Dave_K · March 31, 2009, 9:06pm

I am really stuck on this one.

Jamie_K · March 31, 2009, 11:31pm

Bizarre. Everything looks right. I only have a 1.1 device so I can’t replicate the problem.

tmurray · April 1, 2009, 12:09am

mfatica and I agree that this looks like our bug–we’ve filed this one and will let you know.

Gimurk · April 1, 2009, 4:41am

is that the true?

there is also a Tesla C1060 in my workstation, i even can’t copy data to a constant array although the syntax i am using is similar to Dave K’s…
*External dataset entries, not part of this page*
(* ===== verification/Targets.v ===== *)
(** * The life of a target

    What each method does to the runtime record of a target: the edges of its
    lifecycle, and why a target that is not known to be current is given no
    work until its worker reports it again. *)

From S2P Require Import Prelude Enums Ids Model Codec Protocol Planning State Coordinator.
From S2P Require Import Behaviour Machine Worker Planner Safety Completion Admission.

(** ** Edges *)

(** The runtime of the target [t] after a command, from the runtime before. *)
Definition next_runtime (t : NearMemoryTargetId) (c : Command) (o : option TargetRuntime)
    : option TargetRuntime :=
  let unless_terminal f rt :=
    if is_terminal_target (TargetRuntime.lifecycle rt) then rt else f rt in
  let lost := TargetRuntime.invalidate TargetLifecycle.REVALIDATION_REQUIRED in
  match c with
  | ApplyRegisterTarget msg =>
      if negb (is_null (RegisterTargetMsg.target msg) || is_null (RegisterTargetMsg.generation msg))
         && (RegisterTargetMsg.target msg =? t)
      then Some (runtime_of msg) else o
  | ApplyHeartbeat msg => if HeartbeatMsg.target msg =? t then unless_terminal (observe msg) <$> o else o
  | BeginDrain t' =>
      if t' =? t then unless_terminal (TargetRuntime.set_lifecycle TargetLifecycle.DRAINING) <$> o else o
  | FenceWorker b | OnWorkerDisconnected b =>
      (fun rt => if TargetRuntime.owner_boot rt =? b then lost rt else rt) <$> o
  | RetireTarget t' =>
      if t' =? t then TargetRuntime.invalidate TargetLifecycle.RETIRED <$> o else o
  | AdvanceEpoch => lost <$> o
  | _ => o
  end.

Lemma plan_locked_runtime fresh op s : target_runtime (plan_locked fresh op s).2 = target_runtime s.
Proof. unfold plan_locked. by case_all. Qed.
Lemma reserve_runtime k s : target_runtime (reserve k s).2 = target_runtime s.
Proof. unfold reserve. by case_all. Qed.
Lemma prepare_dispatch_runtime k d a s :
  target_runtime (prepare_dispatch k d a s).2 = target_runtime s.
Proof. unfold prepare_dispatch. by case_all. Qed.
Lemma confirm_dispatched_runtime k d s :
  target_runtime (confirm_dispatched k d s).2 = target_runtime s.
Proof. unfold confirm_dispatched. by case_all. Qed.
Lemma cancel_plan_runtime k s : target_runtime (cancel_plan k s).2 = target_runtime s.
Proof.
  unfold cancel_plan. case_all; try done.
  by rewrite (proj1 (proj2 (release_frame _ _))).
Qed.
Lemma apply_result_runtime fresh msg s : target_runtime (apply_result fresh msg s).2 = target_runtime s.
Proof.
  destruct (apply_result_cases fresh msg s) as [(p & _ & ->)|[e ->]]; [|done].
  unfold settle_completion. repeat case_match; simpl; try done.
  all: by rewrite (proj1 (proj2 (release_frame _ _))).
Qed.

(** Every command moves every target along one edge. *)
Lemma exec_next_runtime t c s :
  target_runtime (exec c s).2 !! t = next_runtime t c (target_runtime s !! t).
Proof.
  destruct c; simpl.
  all: try (unfold attach_coordinator, register_memory_domain, register_dataset,
    register_region, register_program, register_policy, create_operation, bind_worker_session,
    apply_capability, apply_data_evidence; case_all; done).
  all: try (f_equal; first [apply plan_locked_runtime | apply reserve_runtime
    | apply prepare_dispatch_runtime | apply confirm_dispatched_runtime | apply cancel_plan_runtime
    | apply apply_result_runtime]).
  - unfold apply_register_target. case_match; [done|]. simpl.
    destruct (Z.eqb_spec (RegisterTargetMsg.target msg) t) as [<-|]; [by rewrite lookup_insert_eq|].
    by rewrite lookup_insert_ne.
  - unfold apply_heartbeat.
    destruct (Z.eqb_spec (HeartbeatMsg.target msg) t) as [<-|Hne].
    + destruct (target_runtime s !! _) as [rt|] eqn:Hrt; simpl; [|done].
      destruct (is_terminal_target _); simpl; [done|by rewrite lookup_insert_eq].
    + case_all; try done. by rewrite lookup_insert_ne.
  - unfold begin_drain. destruct (Z.eqb_spec t0 t) as [<-|Hne].
    + destruct (target_runtime s !! _) as [rt|] eqn:Hrt; simpl; [|done].
      destruct (is_terminal_target _); simpl; [done|by rewrite lookup_insert_eq].
    + case_all; try done. by rewrite lookup_insert_ne.
  - apply lookup_fmap.
  - apply lookup_fmap.
  - unfold retire_target. destruct (Z.eqb_spec t0 t) as [<-|Hne].
    + destruct (target_runtime s !! _) as [rt|] eqn:Hrt; simpl; [by rewrite lookup_insert_eq|done].
    + case_all; try done. by rewrite lookup_insert_ne.
  - apply lookup_fmap.
Qed.

(** ** Where plans come from *)

Lemma insert_known (s : RuntimeState) k' p' k p q :
  plans s !! k' = Some q → <[k' := p']> (plans s) !! k = Some p → is_Some (plans s !! k).
Proof. intros Hq [[<- _]|[_ Hk]]%lookup_insert_Some; by eexists. Qed.

(** A plan that was not there was created by planning its operation. *)
Lemma exec_plan_origin c s k p :
  plans (exec c s).2 !! k = Some p →
  is_Some (plans s !! k) ∨
  ∃ op out s1, c = PlanOperation k op ∧ plan_locked k op s = (Ok out, s1) ∧
    PlanOutput.created out = true ∧ p = PlanOutput.plan out.
Proof.
  destruct c; simpl.
  all: try (unfold attach_coordinator, register_memory_domain, register_dataset,
    register_region, register_program, register_policy, create_operation,
    bind_worker_session, apply_register_target, apply_capability, apply_data_evidence,
    apply_heartbeat, begin_drain; case_all; (left; by eexists)).
  all: try (unfold fence_worker, on_worker_disconnected, invalidate_boot, advance_epoch; simpl;
    rewrite lookup_fmap; intros (? & ? & _)%fmap_Some; (left; by eexists)).
  - destruct (plan_locked fresh op s) as [[out|e] s1] eqn:Hpl; simpl.
    2: { unfold plan_locked in Hpl. case_all; (left; by eexists). }
    destruct (PlanOutput.created out) eqn:Hc.
    + destruct (plan_locked_created _ _ _ _ _ Hpl Hc) as (? & ? & ? & ? & _ & _ & _ & _ & _ & _ & ->).
      simpl. intros [[<- <-]|[_ ?]]%lookup_insert_Some; [right; eexists _, _, _; by split_and!|left; by eexists].
    + destruct (plan_locked_not_created _ _ _ _ _ Hpl Hc) as [-> _]. (left; by eexists).
  - destruct (reserve_cases p0 s) as [(q & rt & d & rs & ws & [Hq _] & ->)|[[e ->]|(e & q & _ & _ & ->)]];
      simpl; [|(left; by eexists)..]. left. by eapply insert_known.
  - destruct (prepare_dispatch_cases p0 d a s)
      as [(q & op & rt & w & [Hq _] & ->)|[[e ->]|(e & q & Hq & _ & _ & _ & ->)]]; simpl; [|(left; by eexists)|];
      left; by eapply insert_known.
  - unfold confirm_dispatched. destruct (plans s !! p0) as [q|] eqn:Hq; [|(left; by eexists)].
    case_all; try (left; by eexists). left. by eapply insert_known.
  - destruct (apply_result_cases fresh msg s) as [(q & [Hq _] & ->)|[e ->]]; [|(left; by eexists)].
    unfold settle_completion. repeat case_match; simpl;
      rewrite ?(proj1 (release_reservation_frame _ _)); simpl; left; by eapply insert_known.
  - unfold cancel_plan. destruct (plans s !! p0) as [q|] eqn:Hq; [|(left; by eexists)].
    case_match; [(left; by eexists)|]. simpl. rewrite (proj1 (release_reservation_frame _ _)).
    left. by eapply insert_known.
  - unfold retire_target. case_match; [|(left; by eexists)]. simpl.
    rewrite lookup_fmap. intros (? & ? & _)%fmap_Some. (left; by eexists).
Qed.

(** ** Silent targets *)

(** Nothing current is known of the target. *)
Definition silent (t : NearMemoryTargetId) (s : RuntimeState) : Prop :=
  ∀ rt, target_runtime s !! t = Some rt → TargetRuntime.dynamic_current rt = false.
(** The worker of the target reports it. *)
Definition reports (t : NearMemoryTargetId) (c : Command) : Prop :=
  match c with ApplyHeartbeat msg => HeartbeatMsg.target msg = t | _ => False end.
#[global] Instance reports_dec t c : base.Decision (reports t c).
Proof. destruct c; simpl; apply _. Defined.
(** The command ends what was known of the target: its registration, its
    retirement, the loss of its worker, a new epoch. *)
Definition silences (t : NearMemoryTargetId) (c : Command) (s : RuntimeState) : Prop :=
  match c with
  | ApplyRegisterTarget msg =>
      RegisterTargetMsg.target msg = t ∧ t ≠ 0 ∧ RegisterTargetMsg.generation msg ≠ 0
  | RetireTarget t' => t' = t
  | FenceWorker b | OnWorkerDisconnected b =>
      ∀ rt, target_runtime s !! t = Some rt → TargetRuntime.owner_boot rt = b
  | AdvanceEpoch => True
  | _ => False
  end.

Lemma silences_silent t c s : silences t c s → silent t (exec c s).2.
Proof.
  intros Hs rt. rewrite exec_next_runtime. destruct c; try done; simpl in *.
  - destruct Hs as (-> & H0 & Hg). unfold is_null.
    rewrite (proj2 (Z.eqb_neq _ _) H0), (proj2 (Z.eqb_neq _ _) Hg), Z.eqb_refl. by intros [= <-].
  - intros (rt0 & Hrt & ->)%fmap_Some. by rewrite (Hs _ Hrt), Z.eqb_refl.
  - intros (rt0 & Hrt & ->)%fmap_Some. by rewrite (Hs _ Hrt), Z.eqb_refl.
  - subst. rewrite Z.eqb_refl. by intros (rt0 & _ & ->)%fmap_Some.
  - by intros (rt0 & _ & ->)%fmap_Some.
Qed.

Lemma silent_step t c s : silent t s → ~ reports t c → silent t (exec c s).2.
Proof.
  intros Hs Hr rt. rewrite exec_next_runtime. destruct c; simpl in *; try apply Hs.
  - case_match; [intros [= <-]; reflexivity|apply Hs].
  - rewrite (proj2 (Z.eqb_neq _ _) Hr). apply Hs.
  - case_match; [|apply Hs]. intros (rt0 & Hrt & ->)%fmap_Some. case_match; apply (Hs rt0 Hrt).
  - intros (rt0 & Hrt & ->)%fmap_Some. case_match; [done|apply (Hs rt0 Hrt)].
  - intros (rt0 & Hrt & ->)%fmap_Some. case_match; [done|apply (Hs rt0 Hrt)].
  - case_match; [|apply Hs]. by intros (rt0 & _ & ->)%fmap_Some.
  - by intros (rt0 & _ & ->)%fmap_Some.
Qed.

(** A silent target is not planned on, and no plan on it can be dispatched. *)
Lemma silent_not_planned t k op s out s1 :
  silent t s → plan_locked k op s = (Ok out, s1) → PlanOutput.created out = true →
  ExecutionPlan.target (PlanOutput.plan out) ≠ t.
Proof.
  intros Hs Hp Hc Ht.
  destruct (plan_locked_created _ _ _ _ _ Hp Hc) as (o & pol & best & rest & _ & _ & _ & Hrk & _ & Hpl & _).
  assert (Hbest : best ∈ omap (candidate_of s o pol) (map_entries (targets s))).
  { rewrite <- rank_candidates_perm, Hrk. left. }
  apply elem_of_candidates in Hbest as (tid & tdef & rt & caps & Hct & ->).
  destruct (candidate_target_eligible _ _ _ _ _ _ _ Hct) as (data & _ & Hel).
  destruct Hct as (_ & Hrt & _). rewrite Hpl in Ht. simpl in Ht. subst.
  pose proof (el_current _ _ _ _ _ _ _ _ _ Hel) as Hcur. rewrite (Hs _ Hrt) in Hcur. done.
Qed.
Lemma silent_not_dispatched t k d a s p :
  silent t s → plans s !! k = Some p → ExecutionPlan.target p = t →
  ∃ e s', prepare_dispatch k d a s = (Err e, s').
Proof.
  intros Hs Hp Ht.
  destruct (prepare_dispatch_cases k d a s)
    as [(q & op & rt & w & [Hq _ Hcur _ Hrt _] & _)|[[e ->]|(e & q & _ & _ & _ & _ & ->)]]; [|by eauto..].
  simplify_eq. destruct (pc_runtime _ _ Hcur _ Hrt) as [_ Hdc]. by rewrite (Hs _ Hrt) in Hdc.
Qed.

Lemma silent_execution t s cs s' :
  silent t s → Forall (fun c => ~ reports t c) cs → execution s cs s' →
  silent t s' ∧ ∀ k p, plans s' !! k = Some p → ExecutionPlan.target p = t → is_Some (plans s !! k).
Proof.
  intros Hs Hc Hex. induction Hex as [|cs c s1 s2 Hex IH Hst]; [by eauto|].
  apply Forall_app in Hc as [Hc Hl]. apply Forall_cons_iff in Hl as [Hl _].
  destruct (IH Hc) as [Hs1 Hp1]. destruct Hst as [c Hf]. split; [by apply silent_step|].
  intros k p Hp Ht. destruct (exec_plan_origin _ _ _ _ Hp) as [[p1 Hk]|(op & out & s3 & -> & Hpl & Hcr & ->)].
  - destruct (effect_plan_forward _ _ _ _ (exec_effect c s1 Hf) Hk) as (p2 & Hp2 & Hid & _).
    apply (Hp1 k p1 Hk). simplify_eq. unfold plan_identity in Hid. congruence.
  - by destruct (silent_not_planned t k op s1 out s3 Hs1 Hpl Hcr).
Qed.

(** ** Properties *)

(** Targets follow their lifecycle.  What a method does to each target
    is a function of the target's record alone: a registration starts it anew,
    REGISTERED and with nothing current; a heartbeat sets what the worker reports
    and a drain sets DRAINING, both only for a target that is neither RETIRED nor
    FAILED; the loss of its worker and a new epoch leave it
    REVALIDATION_REQUIRED, unreachable and not current; a retirement leaves it
    RETIRED, likewise; no other method touches it. *)
Theorem targets_follow_lifecycle t s c s' :
  step s c s' → target_runtime s' !! t = next_runtime t c (target_runtime s !! t).
Proof. intros [c' _]. apply exec_next_runtime. Qed.

Lemma targets_follow_lifecycle_witness :
  TargetRuntime.lifecycle <$> target_runtime (exec (BeginDrain 16) (demo_state [])).2 !! 16 =
  Some TargetLifecycle.DRAINING.
Proof.
  rewrite (targets_follow_lifecycle 16 (demo_state []) (BeginDrain 16) (exec (BeginDrain 16) (demo_state [])).2).
  - vm_compute. reflexivity.
  - constructor. exact I.
Defined.

(** Claim C27: a target nobody vouches for gets no work.  From its registration,
    its retirement, the loss of its worker or a new epoch on, and until a
    heartbeat reports the target, whatever other commands are issued: no plan is
    created on it, and no plan on it, however old, can be dispatched. *)
Theorem silent_targets_get_no_work t c s cs s' :
  silences t c s → Forall (fun c => ~ reports t c) cs → execution (exec c s).2 cs s' →
  (∀ k p, plans s' !! k = Some p → ExecutionPlan.target p = t → is_Some (plans s !! k)) ∧
  ∀ k d a p, plans s' !! k = Some p → ExecutionPlan.target p = t →
    ∃ e s1, prepare_dispatch k d a s' = (Err e, s1).
Proof.
  intros Hs Hc Hex. pose proof (silences_silent t c s Hs) as Hs0.
  destruct (silent_execution _ _ _ _ Hs0 Hc Hex) as [Hs' Hp]. split; [|intros; by eapply silent_not_dispatched].
  intros k p Hk Ht. destruct (Hp k p Hk Ht) as [p1 Hp1].
  destruct (exec_plan_origin _ _ _ _ Hp1) as [?|(op & out & s3 & -> & _)]; [done|by destruct Hs].
Qed.

Lemma silent_targets_get_no_work_witness :
  ∃ e s1, prepare_dispatch 21 31 41 (exec (RegisterPolicy builtin_policy)
    (exec (ApplyRegisterTarget (demo_register demo_ids)) (demo_state demo_reserved)).2).2 = (Err e, s1).
Proof.
  destruct (silent_targets_get_no_work 16 (ApplyRegisterTarget (demo_register demo_ids))
    (demo_state demo_reserved) [RegisterPolicy builtin_policy] (exec (RegisterPolicy builtin_policy)
    (exec (ApplyRegisterTarget (demo_register demo_ids)) (demo_state demo_reserved)).2).2) as [_ Hd].
  - split; [reflexivity|]. split; discriminate.
  - constructor; [|constructor]. intros H. exact H.
  - apply (execution_snoc _ [] _ (exec (ApplyRegisterTarget (demo_register demo_ids)) (demo_state demo_reserved)).2);
      constructor. exact I.
  - eapply (Hd 21 31 41); [apply plan_at_some; vm_compute; reflexivity|vm_compute; reflexivity].
Defined.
[codebox]include <stdio.h>

include <assert.h>

include <cuda.h>

define SIZE 1024*1000

define N 1000

constant int c[N];

int main(void) {

int *a_h, *b_h, *c_h;  // pointers to host memory

int *b_d;        // pointers to device memory

int i;



// allocate arrays on host

a_h = (int *)malloc(sizeof(int)*SIZE);

b_h = (int *)malloc(sizeof(int)*SIZE);

c_h = (int *)malloc(sizeof(int)*N);

// allocate arrays on device

cudaMalloc((void **)&b_d, sizeof(int)*SIZE);

// initialize host data

for(i=0; i<SIZE; i++) {

	a_h[i] = N+i;

	b_h[i] = i;

}

for(i=0; i<N; i++) {

	c_h[i] = 1;

}

// copy data from host to device

cudaMemcpy(b_d, b_h, sizeof(int)*SIZE, cudaMemcpyHostToDevice);

cudaMemcpyToSymbol(c, c_h, sizeof(int)*N, 0, cudaMemcpyHostToDevice);

printf(“c_h[0] = %d, c[0] = %d\n”, c_h[0], c[0]);

…

}[/codebox]

note: i debug it using emu mode

Dave_K · April 1, 2009, 4:49pm

OK. Thanks.

It seems to work OK in single precision so I will work from there for now - but the real application is double precision so I am anxiusly awaiting a fix.

tmurray · April 1, 2009, 4:52pm

Compiler team seems to have already fixed it between the 2.2 beta release and now, so you should get the fix with 2.2 final. I’ll double check to make sure that the problem is actually fixed.